Collected data
■ ■ ■ ■

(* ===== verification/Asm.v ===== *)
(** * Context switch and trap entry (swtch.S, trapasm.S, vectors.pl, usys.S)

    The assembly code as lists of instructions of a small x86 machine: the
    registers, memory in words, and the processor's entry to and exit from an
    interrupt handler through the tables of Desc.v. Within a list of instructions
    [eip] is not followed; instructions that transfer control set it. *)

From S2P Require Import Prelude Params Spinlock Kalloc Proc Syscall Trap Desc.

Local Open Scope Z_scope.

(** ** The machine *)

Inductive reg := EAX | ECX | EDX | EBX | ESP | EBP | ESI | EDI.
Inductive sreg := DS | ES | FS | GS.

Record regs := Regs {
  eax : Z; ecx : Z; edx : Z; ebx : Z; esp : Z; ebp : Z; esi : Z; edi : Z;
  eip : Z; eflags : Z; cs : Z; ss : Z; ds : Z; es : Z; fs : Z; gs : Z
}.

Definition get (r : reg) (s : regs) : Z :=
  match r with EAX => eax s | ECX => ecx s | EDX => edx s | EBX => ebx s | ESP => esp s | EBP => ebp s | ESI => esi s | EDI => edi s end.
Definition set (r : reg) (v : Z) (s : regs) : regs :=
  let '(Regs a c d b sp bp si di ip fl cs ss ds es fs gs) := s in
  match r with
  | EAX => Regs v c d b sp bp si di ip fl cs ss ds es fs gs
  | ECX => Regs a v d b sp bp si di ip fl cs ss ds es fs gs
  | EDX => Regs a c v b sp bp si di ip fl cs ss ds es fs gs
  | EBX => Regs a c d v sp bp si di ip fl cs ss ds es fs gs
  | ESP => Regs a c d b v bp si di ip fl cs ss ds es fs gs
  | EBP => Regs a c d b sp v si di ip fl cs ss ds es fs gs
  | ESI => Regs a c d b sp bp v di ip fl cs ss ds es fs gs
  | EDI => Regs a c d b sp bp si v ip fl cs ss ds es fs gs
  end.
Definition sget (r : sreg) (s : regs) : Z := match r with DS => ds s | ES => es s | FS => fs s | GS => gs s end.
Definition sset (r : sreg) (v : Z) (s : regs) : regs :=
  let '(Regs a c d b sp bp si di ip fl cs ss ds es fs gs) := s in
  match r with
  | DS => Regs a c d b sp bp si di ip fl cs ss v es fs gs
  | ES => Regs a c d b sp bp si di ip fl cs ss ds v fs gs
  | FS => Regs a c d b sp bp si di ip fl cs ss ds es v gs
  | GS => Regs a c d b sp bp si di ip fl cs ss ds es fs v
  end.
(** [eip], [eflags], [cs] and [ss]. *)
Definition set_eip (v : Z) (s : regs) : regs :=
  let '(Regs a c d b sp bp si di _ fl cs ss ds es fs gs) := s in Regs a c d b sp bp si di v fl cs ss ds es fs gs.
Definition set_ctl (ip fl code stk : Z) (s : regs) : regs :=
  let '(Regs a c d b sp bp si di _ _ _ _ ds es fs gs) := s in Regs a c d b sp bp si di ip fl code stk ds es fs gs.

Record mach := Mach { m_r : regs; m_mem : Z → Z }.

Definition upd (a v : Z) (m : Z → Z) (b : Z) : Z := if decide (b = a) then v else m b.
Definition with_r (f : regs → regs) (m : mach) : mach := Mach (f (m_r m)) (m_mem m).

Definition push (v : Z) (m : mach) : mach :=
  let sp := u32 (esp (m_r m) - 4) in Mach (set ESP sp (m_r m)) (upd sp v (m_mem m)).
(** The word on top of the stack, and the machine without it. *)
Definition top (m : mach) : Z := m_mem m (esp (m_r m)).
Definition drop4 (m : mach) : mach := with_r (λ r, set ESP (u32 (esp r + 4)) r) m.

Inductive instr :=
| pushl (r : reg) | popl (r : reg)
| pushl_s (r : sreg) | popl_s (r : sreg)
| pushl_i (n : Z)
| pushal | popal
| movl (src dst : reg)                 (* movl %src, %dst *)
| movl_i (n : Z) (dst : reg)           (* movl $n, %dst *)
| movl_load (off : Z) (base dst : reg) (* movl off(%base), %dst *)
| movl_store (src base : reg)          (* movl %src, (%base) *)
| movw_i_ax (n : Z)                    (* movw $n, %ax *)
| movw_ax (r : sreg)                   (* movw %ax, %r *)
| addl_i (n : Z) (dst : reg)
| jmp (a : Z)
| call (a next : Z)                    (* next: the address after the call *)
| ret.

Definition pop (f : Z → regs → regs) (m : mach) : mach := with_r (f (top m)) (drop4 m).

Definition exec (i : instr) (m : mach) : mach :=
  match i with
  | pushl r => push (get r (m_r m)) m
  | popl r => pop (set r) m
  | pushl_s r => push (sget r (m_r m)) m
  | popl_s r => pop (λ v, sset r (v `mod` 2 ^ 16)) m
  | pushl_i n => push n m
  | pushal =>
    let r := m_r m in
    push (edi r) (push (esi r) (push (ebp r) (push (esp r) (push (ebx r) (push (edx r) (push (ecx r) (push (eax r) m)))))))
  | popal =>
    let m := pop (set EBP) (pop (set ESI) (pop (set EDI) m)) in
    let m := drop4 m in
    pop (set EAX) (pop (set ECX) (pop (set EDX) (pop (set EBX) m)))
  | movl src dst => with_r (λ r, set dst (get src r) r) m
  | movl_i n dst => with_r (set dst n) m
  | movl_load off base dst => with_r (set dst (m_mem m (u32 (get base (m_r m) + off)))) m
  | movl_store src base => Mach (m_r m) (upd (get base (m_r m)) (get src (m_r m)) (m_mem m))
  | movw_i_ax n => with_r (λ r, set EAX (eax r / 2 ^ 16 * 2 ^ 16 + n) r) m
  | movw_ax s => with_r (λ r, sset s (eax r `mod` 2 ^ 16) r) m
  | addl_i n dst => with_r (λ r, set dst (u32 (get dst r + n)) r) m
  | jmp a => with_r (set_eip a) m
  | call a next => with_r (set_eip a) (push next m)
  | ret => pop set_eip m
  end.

■ ■ ■ ■

◆ YOUR ASSIGNMENT: Print only the lines from the one with "(set_eip a) m" to the end of the records, both included.

◆ REPLY TO THE TASK:
  | jmp a => with_r (set_eip a) m
  | call a next => with_r (set_eip a) (push next m)
  | ret => pop set_eip m
  end.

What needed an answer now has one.